Bambang Widjojanto Bawa Tiga Surat ke Mabes Polri

Foto: Sayangi.com/Emil

Jakarta, Sayangi.com – Wakil Ketua Komisi Pemberantasan Korupsi non-aktif Bambang Widjojanto mengaku siap ditahan setelah diperiksa sebagai tersangka dalam kasus dugaan menyuruh saksi memberikan keterangan palsu dalam sengketa Pilkada Kotawaringin Barat di Mahkamah Konstitusi pada 2010 oleh Bareskrim Polri.

“Apapun yang akan dilakukan saya harus siap,” kata Bambang saat akan berangkat ke Bareskrim Polri dari gedung KPK Jakarta, Selasa.

Keberangkatan Bambang menuju Bareskrim Mabes Polri untuk diperiksa ketiga kalinya itu diantarkan oleh puluhan karyawan dan penyidik KPK sambil menyanyikan lagu nasional “Maju Tak Gentar”.

Kedatangan Bambang ke Bareskrim juga untuk mengirimkan surat keberatan dan permohonan ke Bareskrim.

“Hari ini kita akan ke mabes untuk mengirimkan tiga surat. Pertama adalah surat keberatan terhadap panggilan yang tidak memenuhi persyaratan. Kedua, premohonan untuk gelar perkara, ketiga untuk mendapatkan surat BAP yang jadi hak klien kami, salinan BAP yang jadi hak klien kami sebagai tersangka,” kata kuasa hukum Bambang, Lelyana Santosa.

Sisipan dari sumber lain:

(** * The turn-taking machine of src/main.ts

    A shallow embedding of the dialogue manager [dmMachine] of
    [src/main.ts]: its context record, its guards, the per-state
    transition tables of the XState configuration, and the helper
    functions [sanitizeUtterance], [fetchChatCompletion] and
    [waitForKeypress].

    Strings are byte strings (the UTF-8 image of the JavaScript string).
    The only case mapping the program performs is [toLowerCase], applied
    to recognised utterances before a search for the ASCII word
    [nomatch], and to key names, which the terminal key decoder draws
    from ASCII.  No letter of [nomatch] is the lower case of a non-ASCII
    code point, and UTF-8 never encodes a non-ASCII code point with bytes
    below 128, so the ASCII case mapping on bytes decides the same
    searches as the full mapping on code points. *)

From Stdlib Require Import String Ascii List Bool Arith NArith Lia.
From Stdlib Require Import DecimalString Permutation.
Import ListNotations.
Open Scope string_scope.
Open Scope list_scope.
Open Scope bool_scope.

(** ** String primitives of the host language *)

Module Js.

Definition isUpper (c : ascii) : bool :=
  (65 <=? nat_of_ascii c)%nat && (nat_of_ascii c <=? 90)%nat.

Definition lowerChar (c : ascii) : ascii :=
  if isUpper c then ascii_of_nat (nat_of_ascii c + 32) else c.

(** [s.toLowerCase()] *)
Fixpoint toLowerCase (s : string) : string :=
  match s with
  | EmptyString => EmptyString
  | String c s' => String (lowerChar c) (toLowerCase s')
  end.

(** [s.startsWith(t)] *)
Fixpoint startsWith (s t : string) {struct t} : bool :=
  match t, s with
  | EmptyString, _ => true
  | String _ _, EmptyString => false
  | String b t', String a s' => Ascii.eqb a b && startsWith s' t'
  end.

(** [s.includes(t)]: [t] occurs in [s] at some position. *)
Fixpoint includes (s t : string) : bool :=
  startsWith s t
  || match s with
     | EmptyString => false
     | String _ s' => includes s' t
     end.

(** [xs.join(sep)] on an array of strings. *)
Definition join (sep : string) (xs : list string) : string :=
  String.concat sep xs.

(** [`${n}`] for a non-negative integer. *)
Definition numberToString (n : nat) : string :=
  NilZero.string_of_uint (Nat.to_uint n).

(** [xs[xs.length - 1]], [undefined] on the empty array. *)
Definition lastElement {A : Type} (xs : list A) : option A :=
  nth_error xs (List.length xs - 1).

(** [xs.includes(x)] on an array of strings. *)
Definition arrayIncludes (xs : list string) (x : string) : bool :=
  existsb (String.eqb x) xs.

End Js.

(** ** Types of main.ts *)

Inductive Role := assistant | user | system.

Record Message := { role : Role; content : string }.

Record DMContext := {
  lastResult : string;
  messages : list Message;
  isFirstMessage : bool;
  pendingManipulation : option string;
  keyPressed : option string;
  userSpeechBuffer : list string
}.

Definition roleName (r : Role) : string :=
  match r with
  | assistant => "assistant"
  | user => "user"
  | system => "system"
  end.

(** ** Helper functions of main.ts *)

(** [sanitizeUtterance] (main.ts:150). *)
Definition sanitizeUtterance (utterance : string) : string :=
  if Js.includes (Js.toLowerCase utterance) "nomatch" then "..."
  else utterance.

(** What the body of [fetchChatCompletion] can meet: [fetch] rejects;
    the response is not [ok]; the body is not JSON, or it has no
    [message], so that reading [data.message.content] throws; the
    [message] has no [content]; or the reply arrives. *)
Inductive FetchOutcome :=
| fetchRejects
| responseNotOk (status : nat)
| bodyMalformed
| contentMissing
| replyArrives (assistantMessage : string).

(** [fetchChatCompletion] (main.ts:90): everything thrown in the [try]
    block is caught and turned into a returned string, so the promise
    always resolves.  A [message] without [content] throws nothing: the
    function returns [data.message.content] as it is, [undefined]
    ([None]), which is not a string. *)
Definition fetchChatCompletion (o : FetchOutcome) : option string :=
  match o with
  | replyArrives assistantMessage => Some assistantMessage
  | contentMissing => None
  | fetchRejects | responseNotOk _ | bodyMalformed =>
      Some "Error while connecting to the language model. Probably ssh tunnel is not active."
  end.

(** The [key] argument of a keypress handler, as far as main.ts reads
    it.  It is declared [any]: the decoder leaves [name] undefined for
    keys it has no name for. *)
Record Key := { name : option string; ctrl : bool }.

Inductive KeypressOutcome :=
| resolved (token : string)
| exited
| thrown.

(** [waitForKeypress] (main.ts:124): the process exits on Ctrl+C,
    [toLowerCase] of an undefined name throws, and otherwise the promise
    resolves with the lowered key name. *)
Definition waitForKeypress (key : Key) : KeypressOutcome :=
  match name key with
  | Some keyName =>
      if ctrl key && String.eqb keyName "c" then exited
      else resolved (Js.toLowerCase keyName)
  | None => thrown
  end.

(** ** The machine [dmMachine] (main.ts:159) *)

Inductive State :=
| SetVoice
| AttendUser
| InitialSpeak
| ListeningOrWaitingForKey
| CheckIfKeypressOrContinueListening
| ProcessAccumulatedSpeech
| ProcessKeypress
| ListMessages
| AddManipulation
| SpeakManipulation
| ProcessingResponse
| Speaking
| End
| SessionExitingQuestionForTheResearcher
| LastQuestionWaitForYN
| ProcessYN
| ListMessagesBeforeFinal
| Done.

Keberatan tersebut terkait dengan penambahan pasal baru.

“Antara lain penambahan pasal karena yang kemaren dikatakan sudah selesai, BAP sudah ditandatangani, ada panggilan lagi, ada pasal baru lagi. Jadi kita berhak untuk menanyakan itu,” tambah Lelyana.

Bambang dalam kasus ini disangka berdasar Pasal 242 ayat (1) juncto Pasal 55 ayat (1) ke-1 KUHP juncto Pasal 55 ayat (1) ke-2 KUHP namun kemudian dalam surat panggilan pemeriksaan sebagai tersangka hari ini ada tambahan dari pasal 56 KUHP yaitu mengenai ikut membantu perbuatan kejahatan.

Sehingga, Lelyana meminta untuk melakukan gelar perkara agar perkara tersebut lebih jelas.

“Karena itu kita mohonkan untuk gelar perkara agar lebih jelas. BAP sama sekali belum (diterima) dan itu menjadi hak kita sebagai tersangka,” ungkap Lelyana.

Bambang dinyatakan non-aktif berdasarkan Keputusan Presiden (Keppres) yang dikeluarkan oleh Presiden Joko Widodo karena berdasarkan pasal 32 ayat 2 UU No 30 tahun 2002 tentang KPK menyatakan bahwa “Dalam hal Pimpinan Komisi Pemberantasan Korupsi menjadi tersangka tindak pidana kejahatan, diberhentikan sementara dari jabatannya”.